48. “Sympathy constitutes friendship; but in love there is a sort of antipathy, or opposing passion. Each strives to be the other, and both together make up one whole.”
49. “Sir, I admit your general rule,
That every poet is a fool,
But you yourself may serve to show it,
That every fool is not a poet.”
50. “Sympathy constitutes friendship; but in love there is a sort of antipathy, or opposing passion. Each strives to be the other, and both together make up one whole.”
51. "The happiness of life is made up of minute fractions -- the little soon forgotten charities of a kiss or smile, a kind look, a heartfelt compliment, and the countless infinitesimal of pleasurable and genial feeling."
52. “The intelligible forms of ancient poets,
The fair humanities of old religion,
The power, the beauty, and the majesty
That had their haunts in dale or piny mountain,
Or forest by slow stream, or pabbly spring,
Or chasms and watery depths,-all these have vanished;
They live no longer in the faith of reason.”
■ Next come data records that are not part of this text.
(* ===== verification/Digits.v ===== *)
(** * Digit loops

    The kernel prints integers with one idiom, in [put_uint] and
    [sage_vsnprintf] (core/sagelang/sage_libc_shim.c), [append_timestamp]
    (core/dmesg.c) and [metal_num_to_str] (core/sagelang/metal_vm.c): divide
    until zero, store the remainders least significant first, and emit them
    backwards. *)

From stdpp Require Import base tactics list numbers.
From S2P Require Import Prelude.

(** [while (v > 0) { tmp[tp++] = v % base; v /= base; }] on a [fuel]-bounded loop;
    the digits are those stored, least significant first. *)
Fixpoint digit_loop (fuel : nat) (base v : Z) : outcome (list Z) :=
  if 0 <? v then
    match fuel with
    | O => OutOfFuel
    | S n => ds ← digit_loop n base (v / base); Ret (v mod base :: ds)
    end
  else Ret [].

(** Value of a digit list, least significant first. *)
Fixpoint digits_value (base : Z) (ds : list Z) : Z :=
  match ds with
  | [] => 0
  | d :: r => d + base * digits_value base r
  end.

(** A 64-bit value has at most 64 digits in any base. *)
Definition digit_fuel : nat := 64.

Lemma digit_loop_ok fuel base v :
  2 <= base -> 0 <= v < 2 ^ Z.of_nat fuel ->
  completes (digit_loop fuel base v) (fun ds =>
    digits_value base ds = v /\ Forall (fun d => 0 <= d < base) ds /\
    (length ds <= fuel)%nat /\ (0 < v -> ds <> [])).
Proof.
  intros Hb. revert v. induction fuel as [|n IH]; intros v Hv; simpl;
    destruct (Z.ltb_spec 0 v).
  - simpl in Hv. lia.
  - apply completes_Ret. simpl. auto with lia.
  - rewrite Nat2Z.inj_succ, Z.pow_succ_r in Hv by lia.
    eapply completes_bind; [apply IH|].
    { split; [apply Z.div_pos; lia|]. apply Z.div_lt_upper_bound; nia. }
    intros ds (Hval & Hds & Hlen & _). apply completes_Ret. simpl. split_and!.
    + rewrite Hval. pose proof (Z.div_mod v base). lia.
    + constructor; [apply Z.mod_pos_bound; lia|done].
    + lia.
    + done.
  - apply completes_Ret. simpl. split_and!; [lia|constructor|lia|lia].
Qed.

Lemma digit_loop_64 base v :
  2 <= base -> 0 <= v < 2 ^ 64 ->
  completes (digit_loop digit_fuel base v) (fun ds =>
    digits_value base ds = v /\ Forall (fun d => 0 <= d < base) ds /\
    (length ds <= digit_fuel)%nat /\ (0 < v -> ds <> [])).
Proof. intros. by apply digit_loop_ok. Qed.

(** Fewer digits: a value below [base ^ k] uses at most [k] of them. *)
Lemma digit_loop_length fuel base v ds k :
  2 <= base -> digit_loop fuel base v = Ret ds -> v < base ^ Z.of_nat k -> (length ds <= k)%nat.
Proof.
  intros Hb. revert v ds k. induction fuel as [|n IH]; intros v ds k H Hv; simpl in H;
    destruct (Z.ltb_spec 0 v); try discriminate; try (injection H as <-; simpl; lia).
  apply bind_Ret_inv in H as (ds' & Hds & [= <-]). simpl.
  destruct k as [|k]; [simpl in Hv; lia|].
  rewrite Nat2Z.inj_succ, Z.pow_succ_r in Hv by lia.
  apply le_n_S. eapply IH; [done|]. apply Z.div_lt_upper_bound; lia.
Qed.
(* ===== verification/Ring.v ===== *)
(** * Circular buffers

    The kernel keeps three circular buffers over plain C arrays: the telemetry
  trace (core/telemetry.c), the kernel log (core/dmesg.c) and the message
  queue of an IPC endpoint (core/ipc.c).  This file holds what they share:
  the window of [count] elements that begins at index [start] of an array of
  [n] elements, and how stores and index updates change that window. *)

From stdpp Require Import base tactics list numbers option.
From S2P Require Import Prelude.

Section window.
Context {A : Type} `{!Inhabited A}.
Implicit Types (buf : list A) (n start count : Z).

(** The elements [buf[start % n], ..., buf[(start + count - 1) % n]]. *)
Definition window (n : Z) (buf : list A) (start count : Z) : list A :=
  (fun i => buf !!! Z.to_nat ((start + i) mod n)) <$> seqZ 0 count.

(** The last [n] elements of a history. *)
Definition latest (n : Z) (l : list A) : list A := drop (length l - Z.to_nat n) l.

Lemma length_window n buf start count : length (window n buf start count) = Z.to_nat count.
Proof. unfold window. by rewrite length_fmap, length_seqZ. Qed.

Lemma window_0 n buf start : window n buf start 0 = [].
Proof. done. Qed.

Lemma window_snoc n buf start count :
  0 <= count ->
  window n buf start (count + 1) =
    window n buf start count ++ [buf !!! Z.to_nat ((start + count) mod n)].
Proof.
  intros. unfold window. rewrite seqZ_app, fmap_app by lia. f_equal.
Qed.

Lemma window_cons n buf start count :
  0 < count ->
  window n buf start count =
    (buf !!! Z.to_nat (start mod n)) :: window n buf (start + 1) (count - 1).
Proof.
  intros. unfold window. rewrite seqZ_cons by lia. cbn [fmap list_fmap].
  rewrite Z.add_0_r. apply f_equal.
  replace (Z.succ 0) with (1 + 0) by lia. replace (Z.pred count) with (count - 1) by lia.
  rewrite <- fmap_add_seqZ, <- list_fmap_compose. apply list_fmap_ext. intros i x _.
  unfold compose. by rewrite Z.add_assoc.
Qed.

Lemma window_mod n buf start count :
  n <> 0 -> window n buf (start mod n) count = window n buf start count.
Proof.
  intros. unfold window. apply list_fmap_ext. intros i x _.
  by rewrite Zplus_mod_idemp_l.
Qed.

Lemma mod_offset_inj n start i j :
  0 <= i < n -> 0 <= j < n -> (start + i) mod n = (start + j) mod n -> i = j.
Proof.
  intros Hi Hj H. assert ((i - j) mod n = 0) as Hm.
  { replace (i - j) with ((start + i) - (start + j)) by lia.
    rewrite Zminus_mod, H, Z.sub_diag. apply Zmod_0_l. }
  assert (n <> 0) as Hn0 by lia. apply Z.mod_divide in Hm as [k Hk]; [|done].
  destruct (Z.lt_trichotomy k 0) as [?|[->|?]]; [nia|lia|nia].
Qed.

(** A store at the offset [k] from [start], outside the window, leaves it. *)
Lemma window_store_out n buf start count k x :
  0 <= count <= k -> k < n ->
  window n (buf.[(start + k) mod n <- x]) start count = window n buf start count.
Proof.
  intros Hc Hk. unfold window. apply list_fmap_ext. intros i y Hy.
  apply lookup_seqZ in Hy as [-> Hy].
  pose proof (Z.mod_pos_bound (start + k) n ltac:(lia)).
  pose proof (Z.mod_pos_bound (start + (0 + Z.of_nat i)) n ltac:(lia)).
  unfold zset. destruct (Z.leb_spec 0 ((start + k) mod n)); [|lia].
  apply list_lookup_total_insert_ne.
  intros Heq%Z2Nat.inj; [|lia|lia].
  apply mod_offset_inj in Heq; lia.
Qed.

Lemma lookup_total_store n buf k x :
  zlen buf = n -> 0 <= k < n -> buf.[k <- x] !!! Z.to_nat k = x.
Proof.
  intros Hl Hk. unfold zset, zlen in *. destruct (Z.leb_spec 0 k); [|lia].
  apply list_lookup_total_insert_eq. lia.
Qed.

Lemma rd_lookup_total n buf k : zlen buf = n -> 0 <= k < n -> rd buf k = Ret (buf !!! Z.to_nat k).
Proof.
  intros Hl Hk. destruct (rd_in_range buf k ltac:(lia)) as (x & -> & Hx). f_equal. symmetry.
  apply list_lookup_total_correct. unfold zget in Hx. destruct (Z.leb_spec 0 k); [done|lia].
Qed.

(** Storing at the end of a window that is not full appends. *)
Lemma window_store_snoc n buf start count x :
  zlen buf = n -> 0 <= count < n ->
  window n (buf.[(start + count) mod n <- x]) start (count + 1) =
    window n buf start count ++ [x].
Proof.
  intros Hl Hc. rewrite window_snoc, window_store_out by lia. do 2 f_equal.
  apply (lookup_total_store n); [done|]. apply Z.mod_pos_bound. lia.
Qed.

(** Overwriting the oldest element of a full window and advancing its start. *)
Lemma window_overwrite n buf start x :
  zlen buf = n -> 0 < n ->
  window n (buf.[start mod n <- x]) (start + 1) n = drop 1 (window n buf start n) ++ [x].
Proof.
  intros Hl Hn. rewrite (window_cons n buf start n) by done. cbn [drop].
  transitivity (window n (buf.[start mod n <- x]) (start + 1) (n - 1 + 1)); [f_equal; lia|].
  rewrite window_snoc by lia. f_equal.
  - replace (start mod n) with ((start + 1 + (n - 1)) mod n).
    + apply window_store_out; lia.
    + replace (start + 1 + (n - 1)) with (start + 1 * n) by lia. by rewrite Z.mod_add by lia.
  - replace (start + 1 + (n - 1)) with (start + 1 * n) by lia. rewrite Z.mod_add by lia.
    f_equal. apply (lookup_total_store n); [done|]. by apply Z.mod_pos_bound.
Qed.

(** ** Overwriting rings: [buf[head] = x; head = (head + 1) % n; if (count < n) count++]. *)

Record ring_inv (n : Z) buf (head count : Z) : Prop := {
  ring_len : zlen buf = n;
  ring_head : 0 <= head < n;
  ring_count : 0 <= count <= n;
  ring_partial : count < n -> head = count
}.

(** What the buffer holds, oldest first: from index 0 until it is full, from
    [head] afterwards. *)
Definition ring_view (n : Z) buf (head count : Z) : list A :=
  window n buf (if count <? n then 0 else head) count.

Definition ring_next (n head : Z) : Z := (head + 1) mod n.
Definition ring_incr (n count : Z) : Z := if count <? n then count + 1 else count.

Lemma ring_inv_push n buf head count x :
  ring_inv n buf head count ->
  ring_inv n (buf.[head <- x]) (ring_next n head) (ring_incr n count).
Proof.
  intros [Hl Hh Hc Hp]. unfold ring_next, ring_incr. split.
  - by rewrite zlen_zset.
  - apply Z.mod_pos_bound. lia.
  - destruct (Z.ltb_spec count n); lia.
  - destruct (Z.ltb_spec count n); intros; [|lia]. rewrite Hp by done.
    apply Z.mod_small. lia.
Qed.

Lemma latest_snoc n (l : list A) x :
  0 < n -> latest n (latest n l ++ [x]) = latest n (l ++ [x]).
Proof.
  intros Hn. unfold latest. rewrite !length_app, length_drop. simpl.
  rewrite <- (drop_app_le l [x]) by lia. rewrite drop_drop. f_equal. lia.
Qed.

Lemma latest_le n (l : list A) : zlen l <= n -> latest n l = l.
Proof. unfold latest, zlen. intros. replace (_ - _)%nat with 0%nat by lia. done. Qed.

(** The view after a store is the latest [n] elements of the view before and
    the new one. *)
Lemma ring_view_push n buf head count x :
  ring_inv n buf head count ->
  ring_view n (buf.[head <- x]) (ring_next n head) (ring_incr n count) =
    latest n (ring_view n buf head count ++ [x]).
Proof.
  intros [Hl Hh Hc Hp]. unfold ring_view, ring_next, ring_incr.
  destruct (Z.ltb_spec count n) as [Hlt|Hge].
  - rewrite latest_le
      by (unfold zlen; rewrite length_app, length_window; simpl; lia).
    rewrite Hp by done.
    assert (buf.[count <- x] = buf.[(0 + count) mod n <- x]) as ->
      by (rewrite Z.add_0_l, Z.mod_small by lia; done).
    rewrite <- (window_store_snoc n buf 0 count x) by (done || lia).
    destruct (Z.ltb_spec (count + 1) n); [done|].
    assert (n = count + 1) as -> by lia. by rewrite Z.mod_same by lia.
  - assert (count = n) as -> by lia. destruct (Z.ltb_spec n n); [lia|].
    rewrite window_mod by lia.
    replace (buf.[head <- x]) with (buf.[head mod n <- x]) by (by rewrite Z.mod_small).
    rewrite window_overwrite by (done || lia). unfold latest.
    rewrite length_app, length_window. simpl.
    rewrite drop_app_le by (rewrite length_window; lia). do 2 f_equal. lia.
Qed.
End window.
53. “The primary imagination I hold to be the living power and prime agent of all human perception, and as a repetition in the finite mind of the eternal act of creation in the infinite I Am.”
54. “There are three classes of elderly women;
first, that dear old soul;
second, that old woman;
third, that old witch.”
55. "The wise only possess ideas; the greater part of mankind are possessed by them."
56. “Those who have been led...by...the constant testimony of [only] their senses, seem to me to want a sense which I possess — They contemplate nothing but parts — and all parts are necessarily little — and the Universe to them is but a mass of little things.”
57. “To most men, experience is like the stern lights of a ship, which illumine only the track it has passed.”
58. "Water, water, everywhere,
And all the boards did shrink.
Water, water everywhere,
Nor any drop to drink."
59. "What comes from the heart, goes to the heart."
60. “What if you slept, and what if in your sleep you dreamed, and what if in your dreams you went to heaven and there you plucked a strange and beautiful flower, and what if when you awoke you had the flower in your hand? Ah, what then?”
61. “Why are not more gems from our great authors scattered over the country? Great books are not in everybody's reach; and though it is better to know them thoroughly than to know them only here and there, yet it is a good work to give a little to those who have not the time nor means to get more.”
62. “Wisdom and understanding can only become the possession of individual men by travelling the old road of observation, attention, perseverance, and industry.”
63. “Works of imagination should be written in very plain language; the more purely imaginative they are the more necessary it is to be plain.”
64. “Work without Hope draws nectar in a sieve,
And Hope without an object cannot live.”